As the answer, set down the lines below from the one containing "r = Ok t pt" through the one containing "Ret p => st'", exactly and inclusively, and no others.

Source data
--
Lemma perform_live i r s :
  live i s ->
  match perform i r s with
  | (Ret p, s') => live i s' /\ popup_live p s' /\ exists t pt, respond (bs_trace s) (bs_tabs s !! i) r = Ok t pt
  | (Throw e, s') => live i s' /\ respond (bs_trace s) (bs_tabs s !! i) r = Err e
  end.
Proof.
  intros [Hl Hi]. unfold perform. rewrite Hl.
  destruct (respond _ _ _) as [t [pt|]|e] eqn:Ho; simpl.
  - unfold live, popup_live; simpl. split; [split; [done|]|split; [|eauto]].
    + rewrite lookup_app_l; [|by rewrite length_insert; apply lookup_lt_is_Some].
      rewrite list_lookup_insert_eq; [done|]. by apply lookup_lt_is_Some.
    + intros j [= <-]. rewrite lookup_app_r, length_insert, Nat.sub_diag by lia. done.
  - unfold live, popup_live; simpl. split; [split; [done|]|split; [done|eauto]].
    rewrite list_lookup_insert_eq; [done|]. by apply lookup_lt_is_Some.
  - unfold live; simpl. done.
Qed.

(** The rule for an effect whose successful answers all move the machine
    from [st] to [st_ok] and whose errors move it to [st_err]. *)
Lemma triple_effect st st_ok st_err i r :
  (forall t p, step st (Ev i r (Ok t p)) st_ok) -> (forall e, step st (Ev i r (Err e)) st_err) ->
  triple step st (live i) (perform i r)
    (fun res st' s' => match res with
                       | Ret p => st' = st_ok /\ live i s' /\ popup_live p s'
                       | Throw _ => st' = st_err /\ live i s'
                       end).
Proof.
  intros Hok Herr. apply triple_perform. intros s Hs.
  split; [apply Hs|]. pose proof (perform_live i r s Hs) as Hp.
  destruct (perform i r s) as [[p|e] s'] eqn:Ep; simpl.
  - destruct Hp as (Hl & Hpop & t & pt & ->). eauto.
  - destruct Hp as (Hl & ->). eauto.
Qed.

Lemma triple_effect_unit st st_ok st_err i r :
  (forall t p, step st (Ev i r (Ok t p)) st_ok) -> (forall e, step st (Ev i r (Err e)) st_err) ->
  triple step st (live i) (perform_ i r)
    (fun res st' s' => match res with
                       | Ret _ => st' = st_ok /\ live i s'
                       | Throw _ => st' = st_err /\ live i s'
                       end).
Proof.
  intros Hok Herr. unfold perform_. eapply triple_bind; [by apply triple_effect| |].
  - intros a st1. apply triple_ret. naive_solver.
  - naive_solver.
Qed.

(** An effect that returns was answered, and it is the last event. *)
Lemma perform__last i r s s' :
  perform_ i r s = (Ret tt, s') -> exists t p, last (bs_trace s') = Some (Ev i r (Ok t p)).
Proof.
  unfold perform_, bind, perform. destruct (bs_life s); try discriminate.
  destruct (respond _ _ _) as [t [pt|]|e]; simpl; intros [= <-]; simpl; rewrite last_snoc; eauto.
Qed.

Lemma triple_effect_unit_last st st_ok st_err i r :
  (forall t p, step st (Ev i r (Ok t p)) st_ok) -> (forall e, step st (Ev i r (Err e)) st_err) ->
  triple step st (live i) (perform_ i r)
    (fun res st' s' => match res with
                       | Ret _ => st' = st_ok /\ live i s' /\ exists t p, last (bs_trace s') = Some (Ev i r (Ok t p))
                       | Throw _ => st' = st_err
                       end).
Proof.
  intros Hok Herr s Hs. destruct (triple_effect_unit st st_ok st_err i r Hok Herr s Hs) as (tr & st' & H1 & H2 & H3).
  exists tr, st'. split_and!; [done | done |].
  destruct (perform_ i r s) as [[[]|e] s'] eqn:E; simpl in *; [|naive_solver].
  destruct H3 as [-> ?]. split_and!; [done | done | exact (perform__last _ _ _ _ E)].
Qed.

Lemma live_default i p s : live i s -> popup_live p s -> live (p ?? i) s.
Proof. intros [Hl Hi] Hp. split; [done|]. destruct p as [j|]; simpl; [by apply Hp | done]. Qed.
End PerformTriple.

Section ReadTriples.
Context {S : Type} (step : S -> Event -> S -> Prop).

Lemma triple_dom_of st i :
  triple step st (live i) (dom_of i)
    (fun r st' s => match r with Ret _ => st' = st /\ live i s | Throw _ => False end).
Proof.
  apply triple_reads; [apply reads_dom_of|]. intros s [Hl [t Ht]].
  unfold dom_of, bind, tab_of. rewrite Ht. simpl. unfold live. eauto.
Qed.

(** [dom_of] on a tab that the precondition keeps open: the DOM read is
    that of the tab, and the state is unchanged. *)
Lemma triple_dom_of_in st (P : BState -> Prop) i :
  (forall s, P s -> live i s) ->
  triple step st P (dom_of i)
    (fun r st' s => match r with
                    | Ret d => st' = st /\ P s /\ exists t, bs_tabs s !! i = Some t /\ tab_dom t = d
                    | Throw _ => False end).
Proof.
  intros HP. apply triple_reads; [apply reads_dom_of|]. intros s Hs.
  destruct (HP s Hs) as [_ [t Ht]]. rewrite (dom_of_run _ _ _ Ht). simpl. eauto.
Qed.

(** [page.url()] on an open tab: the tab's current URL. *)
Lemma triple_url_of st i :
  triple step st (live i) (url_of i)
    (fun r st' s => match r with
                    | Ret u => st' = st /\ live i s /\ exists t, bs_tabs s !! i = Some t /\ tab_url t = u
                    | Throw _ => False end).
Proof.
  apply triple_reads; [apply reads_url_of|]. intros s [Hl [t Ht]].
  unfold url_of, bind, tab_of. rewrite Ht. simpl. unfold live. naive_solver.
Qed.
End ReadTriples.

Lemma triple_pure {S A} (step : S -> Event -> S -> Prop) st (Pr : Prop) P (m : M A) Q :
  (Pr -> triple step st P m Q) -> triple step st (fun s => Pr /\ P s) m Q.
Proof. intros H s [Hp HP]. exact (H Hp s HP). Qed.

Lemma triple_pre {S A} (step : S -> Event -> S -> Prop) st P P' (m : M A) Q :
  triple step st P' m Q -> (forall s, P s -> P' s) -> triple step st P m Q.
Proof. intros Ht HP. eapply triple_conseq; eauto. Qed.

Lemma triple_pre_eq {S A} (step : S -> Event -> S -> Prop) (st x : S) P (m : M A) Q :
  (st = x -> triple step st P m Q) -> triple step st (fun s => st = x /\ P s) m Q.
Proof. intros Ht s [Hx Hs]. by apply Ht. Qed.

Lemma triple_pre_and {S A} (step : S -> Event -> S -> Prop) st (φ : Prop) P (m : M A) Q :
  (φ -> triple step st P m Q) -> triple step st (fun s => φ /\ P s) m Q.
Proof. intros Ht s [Hx Hs]. by apply Ht. Qed.

(** ** Post-conditions without a machine *)

(** The machine that accepts every event: [hoare] states a pre/post
    specification of a computation that says nothing of the trace. *)
Definition any_step (_ : unit) (_ : Event) (_ : unit) : Prop := True.

Definition hoare {A} (P : BState -> Prop) (m : M A) (Q : Res A -> BState -> Prop) : Prop :=
  triple any_step tt P m (fun r _ s => Q r s).

(** ** Values, the clock, and the number of effects

    Three lighter readings of a computation, for properties that do not
    depend on the portal's answers:
    - [keeps_today m]: [m] does not change the clock's date;
    - [yields td m Q]: started on date [td], every value [m] returns
      satisfies [Q];
    - [grows m n]: [m] appends at most [n] events to the trace. *)

Definition keeps_today {A} (m : M A) : Prop := forall s, bs_today (snd (m s)) = bs_today s.

Definition yields {A} (td : string) (m : M A) (Q : A -> Prop) : Prop :=
  forall s a s', bs_today s = td -> m s = (Ret a, s') -> Q a.

Definition grows {A} (m : M A) (n : nat) : Prop :=
  forall s, exists tr, bs_trace (snd (m s)) = bs_trace s ++ tr /\ (length tr <= n)%nat.

Section Logics.
Context {portal : Portal}.

Lemma keeps_ret {A} (a : A) : keeps_today (ret a).
Proof. done. Qed.
Lemma keeps_throw {A} e : keeps_today (@throw A e).
Proof. done. Qed.
Lemma keeps_reads {A} (m : M A) : reads m -> keeps_today m.
Proof. intros Hr s. by rewrite Hr. Qed.
Lemma keeps_bind {A B} (m : M A) (k : A -> M B) :
  keeps_today m -> (forall a, keeps_today (k a)) -> keeps_today (bind m k).
Proof.
  intros Hm Hk s. unfold bind. specialize (Hm s).
  destruct (m s) as [[a|e] s1]; simpl in *; [by rewrite Hk|done].
Qed.
Lemma keeps_try_finally {A} (m : M A) f :
  keeps_today m -> keeps_today f -> keeps_today (try_finally m f).
Proof.
  intros Hm Hf s. unfold try_finally. specialize (Hm s).
  destruct (m s) as [r s1]. specialize (Hf s1). simpl in *.
  destruct (f s1) as [[]?]; simpl in *; congruence.
Qed.
Lemma keeps_perform i r : keeps_today (perform i r).
Proof. intros s. unfold perform. repeat case_match; done. Qed.
Lemma keeps_perform_ i r : keeps_today (perform_ i r).
Proof. apply keeps_bind; [apply keeps_perform | intros; apply keeps_ret]. Qed.
Lemma keeps_launch : keeps_today launch.
Proof. intros s. unfold launch. by case_match. Qed.
Lemma keeps_new_page : keeps_today new_page.
Proof. intros s. unfold new_page. repeat case_match; done. Qed.
Lemma keeps_close : keeps_today close_browser.
Proof. done. Qed.
Lemma keeps_try_catch {A} (m : M A) h :
  keeps_today m -> (forall e, keeps_today (h e)) -> keeps_today (try_catch m h).
Proof.
  intros Hm Hh s. unfold try_catch. specialize (Hm s).
  destruct (m s) as [[a|e] s1]; simpl in *; [done | by rewrite Hh].
Qed.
--
*WRITTEN ANSWER*:
  | (Ret p, s') => live i s' /\ popup_live p s' /\ exists t pt, respond (bs_trace s) (bs_tabs s !! i) r = Ok t pt
  | (Throw e, s') => live i s' /\ respond (bs_trace s) (bs_tabs s !! i) r = Err e
  end.
Proof.
  intros [Hl Hi]. unfold perform. rewrite Hl.
  destruct (respond _ _ _) as [t [pt|]|e] eqn:Ho; simpl.
  - unfold live, popup_live; simpl. split; [split; [done|]|split; [|eauto]].
    + rewrite lookup_app_l; [|by rewrite length_insert; apply lookup_lt_is_Some].
      rewrite list_lookup_insert_eq; [done|]. by apply lookup_lt_is_Some.
    + intros j [= <-]. rewrite lookup_app_r, length_insert, Nat.sub_diag by lia. done.
  - unfold live, popup_live; simpl. split; [split; [done|]|split; [done|eauto]].
    rewrite list_lookup_insert_eq; [done|]. by apply lookup_lt_is_Some.
  - unfold live; simpl. done.
Qed.

(** The rule for an effect whose successful answers all move the machine
    from [st] to [st_ok] and whose errors move it to [st_err]. *)
Lemma triple_effect st st_ok st_err i r :
  (forall t p, step st (Ev i r (Ok t p)) st_ok) -> (forall e, step st (Ev i r (Err e)) st_err) ->
  triple step st (live i) (perform i r)
    (fun res st' s' => match res with
                       | Ret p => st' = st_ok /\ live i s' /\ popup_live p s'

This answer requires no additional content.